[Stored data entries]
(** * pathrouter: the router facade of [router.go], embedded in Rocq

    The development follows the Go package [pathrouter]:

    - [Param], [Params] and [ByName]                      (router.go, 65-85)
    - [CleanPath]                                         (path.go)
    - the radix tree, seen through its four entry points  (tree.go)
    - [RouterConfig], [Router], [AddHandler], [LookupPath],
      [recoverPanic] and [Serve]                          (router.go, 87-281)

    Go strings are byte strings; they are embedded as [string], whose
    characters are the 256 [ascii] values. *)

From Stdlib Require Import Bool Arith ZArith List String Ascii Lia.
Import ListNotations.

Local Open Scope string_scope.
Local Open Scope list_scope.

(* ================================================================== *)
(** ** Parameters *)

(** [type Param struct { Key string; Value string }] *)
Record Param : Type := mkParam { Key : string; Value : string }.

(** [type Params []Param] *)
Definition Params : Type := list Param.

(** [func (ps Params) ByName(name string) string]: the [range] loop returns
    at the first element whose key is [name]; the empty string is returned
    once the slice is exhausted. *)
Fixpoint ByName (ps : Params) (name : string) : string :=
  match ps with
  | [] => ""
  | p :: rest => if String.eqb (Key p) name then Value p else ByName rest name
  end.

(* ================================================================== *)
(** ** Byte-string helpers *)

Definition slash : ascii := "/"%char.

(** [s[len(s)-1] == '/'], false on the empty string. *)
Fixpoint hasTrailingSlash (s : string) : bool :=
  match s with
  | EmptyString => false
  | String c rest =>
      match rest with
      | EmptyString => Ascii.eqb c slash
      | String _ _ => hasTrailingSlash rest
      end
  end.

(** [s[:len(s)-1]] (the empty string stays empty). *)
Fixpoint dropLast (s : string) : string :=
  match s with
  | EmptyString => EmptyString
  | String c rest =>
      match rest with
      | EmptyString => EmptyString
      | String _ _ => String c (dropLast rest)
      end
  end.

(** The pieces of [s] between its slashes: ["/a//b/"] gives
    [[""; "a"; ""; "b"; ""]].  Never the empty list. *)
Fixpoint segments (s : string) : list string :=
  match s with
  | EmptyString => [EmptyString]
  | String c rest =>
      if Ascii.eqb c slash then EmptyString :: segments rest
      else match segments rest with
           | seg :: more => String c seg :: more
           | [] => [String c EmptyString]
           end
  end.

(** Every segment written back behind a slash. *)
Fixpoint joinSegments (segs : list string) : string :=
  match segs with
  | [] => EmptyString
  | seg :: more => String slash (seg ++ joinSegments more)
  end.

(* ================================================================== *)
(** ** The path cleaner *)

(** One segment of the input against the output written so far ([out]
    holds the segments already written, the latest first):
    an empty segment is a repeated slash and a ["."] segment is skipped;
    [".."] drops the previous segment of the output, and at the root there
    is nothing to drop; any other segment is written. *)
Definition cleanStep (out : list string) (seg : string) : list string :=
  if String.eqb seg "" then out
  else if String.eqb seg "." then out
  else if String.eqb seg ".." then tl out
  else seg :: out.

(** Modelled from the spec: [CleanPath] of path.go, which is not among the
    sources at hand; section 4.1 of the specification gives its rules.
    The empty path becomes ["/"]; the result always starts with a slash;
    runs of slashes collapse; ["."] segments are skipped; [".."] drops the
    previous segment and never climbs above the root; a trailing slash is
    kept exactly when the input ended in one and the result is not the
    root. *)
Definition CleanPath (p : string) : string :=
  match rev (fold_left cleanStep (segments p) []) with
  | [] => "/"
  | out => joinSegments out ++ (if hasTrailingSlash p then "/" else "")
  end.

(** No byte of [s] is a slash. *)
Fixpoint noSlash (s : string) : bool :=
  match s with
  | EmptyString => true
  | String c rest => negb (Ascii.eqb c slash) && noSlash rest
  end.

(** A segment that [cleanStep] writes to the output. *)
Definition isReal (seg : string) : bool :=
  negb (String.eqb seg "") && negb (String.eqb seg ".")
  && negb (String.eqb seg "..") && noSlash seg.

(* ================================================================== *)
(** ** Handlers, panics and observable events *)

(** A Go call either returns or panics; [AddHandler] has no result of its
    own, so its embedding returns the router it leaves behind. *)
Inductive result (E A : Type) : Type :=
| Ok (a : A)
| Panic (e : E).
Arguments Ok {E A} a.
Arguments Panic {E A} e.

(** The registration failures of section 7 of the specification; the tree
    raises them by panicking. *)
Inductive regError : Type :=
| DuplicateRegistration
| WildcardConflict
| CatchallNotTerminal
| MalformedPlaceholder.

Section Signatures.

(** [context.Context], the writer type [W] of [Router[W]], the values of
    Go's [error] interface and the values a [panic] can carry. *)
Variables Ctx W Err V : Type.

(** What a call of a [Handle] does: it returns [(bool, error)], with
    [None] for the nil error, or it panics.  [recover()] hands back the
    panic value; [None] stands for the nil interface value, which
    [recover()] also returns for [panic(nil)] before Go 1.21. *)
Inductive outcome : Type :=
| Returns (handled : bool) (err : option Err)
| Panics (rcv : option V).

(** [type Handle[W any] func(ctx, reqPath string, p Params, rw W) (bool, error)] *)
Definition Handle : Type := Ctx -> string -> Params -> W -> outcome.

(** A [PanicHandler] returns nothing, or panics itself. *)
Inductive trapOutcome : Type :=
| TrapReturns
| TrapPanics (rcv : option V).

(** [func(ctx context.Context, reqPath string, rw W, panicErr interface{})] *)
Definition PanicHandlerFunc : Type := Ctx -> string -> W -> V -> trapOutcome.

(** What a call of the router does besides computing its result, in the
    order in which it happens. *)
Inductive event : Type :=
| PoolGet                       (* r.paramsPool.Get(), through getParams *)
| PoolPut                       (* r.paramsPool.Put(ps), through putParams *)
| CallHandle (ctx : Ctx) (reqPath : string) (p : Params) (wr : W) (res : outcome)
| CallNotFound (ctx : Ctx) (reqPath : string) (p : Params) (wr : W) (res : outcome)
| CallPanicHandler (ctx : Ctx) (reqPath : string) (wr : W) (rcv : V) (res : trapOutcome)
| RedirectTSR (reqPath : string)       (* r.Serve re-entered, slash toggled *)
| FixedPathLookup (cleaned : string)   (* root.findCaseInsensitivePath called *)
| RedirectFixed (reqPath : string).    (* r.Serve re-entered, fixed path *)

(** [type RouterConfig[W any] struct] *)
Record RouterConfig : Type := mkConfig {
  RedirectTrailingSlash : bool;
  RedirectFixedPath : bool;
  NotFound : option Handle;
  PanicHandler : option PanicHandlerFunc
}.

(** [func DefaultConfig[W any]() RouterConfig[W]] *)
Definition DefaultConfig : RouterConfig :=
  {| RedirectTrailingSlash := true;
     RedirectFixedPath := true;
     NotFound := None;
     PanicHandler := None |}.

End Signatures.

Arguments Returns {Err V} handled err.
Arguments Panics {Err V} rcv.
Arguments TrapReturns {V}.
Arguments TrapPanics {V} rcv.
Arguments PoolGet {Ctx W Err V}.
Arguments PoolPut {Ctx W Err V}.
Arguments CallHandle {Ctx W Err V} ctx reqPath p wr res.
Arguments CallNotFound {Ctx W Err V} ctx reqPath p wr res.
Arguments CallPanicHandler {Ctx W Err V} ctx reqPath wr rcv res.
Arguments RedirectTSR {Ctx W Err V} reqPath.
Arguments FixedPathLookup {Ctx W Err V} cleaned.
Arguments RedirectFixed {Ctx W Err V} reqPath.
Arguments mkConfig {Ctx W Err V}.
Arguments RedirectTrailingSlash {Ctx W Err V} r.
Arguments RedirectFixedPath {Ctx W Err V} r.
Arguments NotFound {Ctx W Err V} r.
Arguments PanicHandler {Ctx W Err V} r.
Arguments DefaultConfig {Ctx W Err V}.

(* ================================================================== *)
(** ** The tree, as the router uses it *)

(** [uint16(n)] *)
Definition uint16 (n : Z) : Z := Z.modulo n 65536.

(** tree.go is not among the sources at hand.  router.go reaches it through
    [new(node[W])], [addRoute], [getValue], [findCaseInsensitivePath] and
    [countParams] only, so the router is embedded over any implementation
    of these.

    [getValue root path r.getParams] is given by its three results.  The
    tree calls the [getParams] callback when it binds its first parameter
    and not otherwise, so the [*Params] it returns is non-nil ([Some])
    exactly when one buffer was taken from the pool during the walk.
    [addRoute] panics on the registrations section 7 of the specification
    lists. *)
Class Tree (H : Type) : Type := {
  node : Type;
  newNode : node;
  addRoute : node -> string -> H -> result regError node;
  getValue : node -> string -> option H * option Params * bool;
  findCaseInsensitivePath : node -> string -> bool -> string * bool;
  countParams : string -> Z
}.

(* ================================================================== *)
(** ** The router *)

Section RouterDefs.

Context {Ctx W Err V : Type}.
Context {T : Tree (Handle Ctx W Err V)}.

Local Notation "'handle_t'" := (Handle Ctx W Err V).
Local Notation "'trace'" := (list (event Ctx W Err V)).

(** [type Router[W any] struct].  Of [paramsPool] the router reads and
    writes the [New] field ([paramsPoolNew] tells whether it is set); the
    buffers the pool holds are seen through the [PoolGet] and [PoolPut]
    events.  [maxParams] is a [uint16]. *)
Record Router : Type := mkRouter {
  conf : RouterConfig Ctx W Err V;
  tree : option node;
  paramsPoolNew : bool;
  maxParams : Z
}.

(** [func NewWithConfig[W any](conf RouterConfig[W]) *Router[W]] *)
Definition NewWithConfig (c : RouterConfig Ctx W Err V) : Router :=
  {| conf := c; tree := None; paramsPoolNew := false; maxParams := 0 |}.

(** [func New[W any]() *Router[W]] *)
Definition New : Router := NewWithConfig DefaultConfig.

(** [r.getParams], as the tree calls it: one [Get] on the pool when the
    walk bound a parameter ([ps] is the [*Params] that [getValue] returned).
    [AddHandler] sets the pool's [New] as soon as a pattern with a
    placeholder is registered, so the pool has a buffer to give whenever
    the tree has a parameter to bind. *)
Definition getParams (ps : option Params) : trace :=
  match ps with
  | Some _ => [PoolGet]
  | None => []
  end.

(** [func (r *Router[W]) putParams(ps *Params)]: [Put] unless [ps] is nil. *)
Definition putParams (ps : option Params) : trace :=
  match ps with
  | Some _ => [PoolPut]
  | None => []
  end.

(** The path [AddHandler] registers: ["/"] for the empty path, a slash put
    in front of a path that does not start with one. *)
Definition registeredPath (path : string) : string :=
  match path with
  | EmptyString => "/"
  | String c _ => if Ascii.eqb c slash then path else "/" ++ path
  end.

(** [func (r *Router[W]) AddHandler(path string, handle Handle[W])].
    A panic of [addRoute] leaves [AddHandler] at once. *)
Definition AddHandler (r : Router) (path : string) (handle : option handle_t)
  : result regError Router :=
  match handle with
  | None => Ok r
  | Some h =>
      let path := registeredPath path in
      let varsCount := 0%Z in
      let root := match tree r with
                  | Some root => root
                  | None => newNode
                  end in
      match addRoute root path h with
      | Panic e => Panic e
      | Ok root' =>
          let paramsCount := countParams path in
          let maxParams' :=
            if (uint16 (paramsCount + varsCount) >? maxParams r)%Z
            then uint16 (paramsCount + varsCount)
            else maxParams r in
          let new' :=
            if negb (paramsPoolNew r) && (maxParams' >? 0)%Z
            then true
            else paramsPoolNew r in
          Ok {| conf := conf r;
                tree := Some root';
                paramsPoolNew := new';
                maxParams := maxParams' |}
      end
  end.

— About this task —
What you give back must be the stretch above, starting at the line with "(** Modelled from" and ending at the line with "EmptyString => true", copied exactly.

— Response —
(** Modelled from the spec: [CleanPath] of path.go, which is not among the
    sources at hand; section 4.1 of the specification gives its rules.
    The empty path becomes ["/"]; the result always starts with a slash;
    runs of slashes collapse; ["."] segments are skipped; [".."] drops the
    previous segment and never climbs above the root; a trailing slash is
    kept exactly when the input ended in one and the result is not the
    root. *)
Definition CleanPath (p : string) : string :=
  match rev (fold_left cleanStep (segments p) []) with
  | [] => "/"
  | out => joinSegments out ++ (if hasTrailingSlash p then "/" else "")
  end.

(** No byte of [s] is a slash. *)
Fixpoint noSlash (s : string) : bool :=
  match s with
  | EmptyString => true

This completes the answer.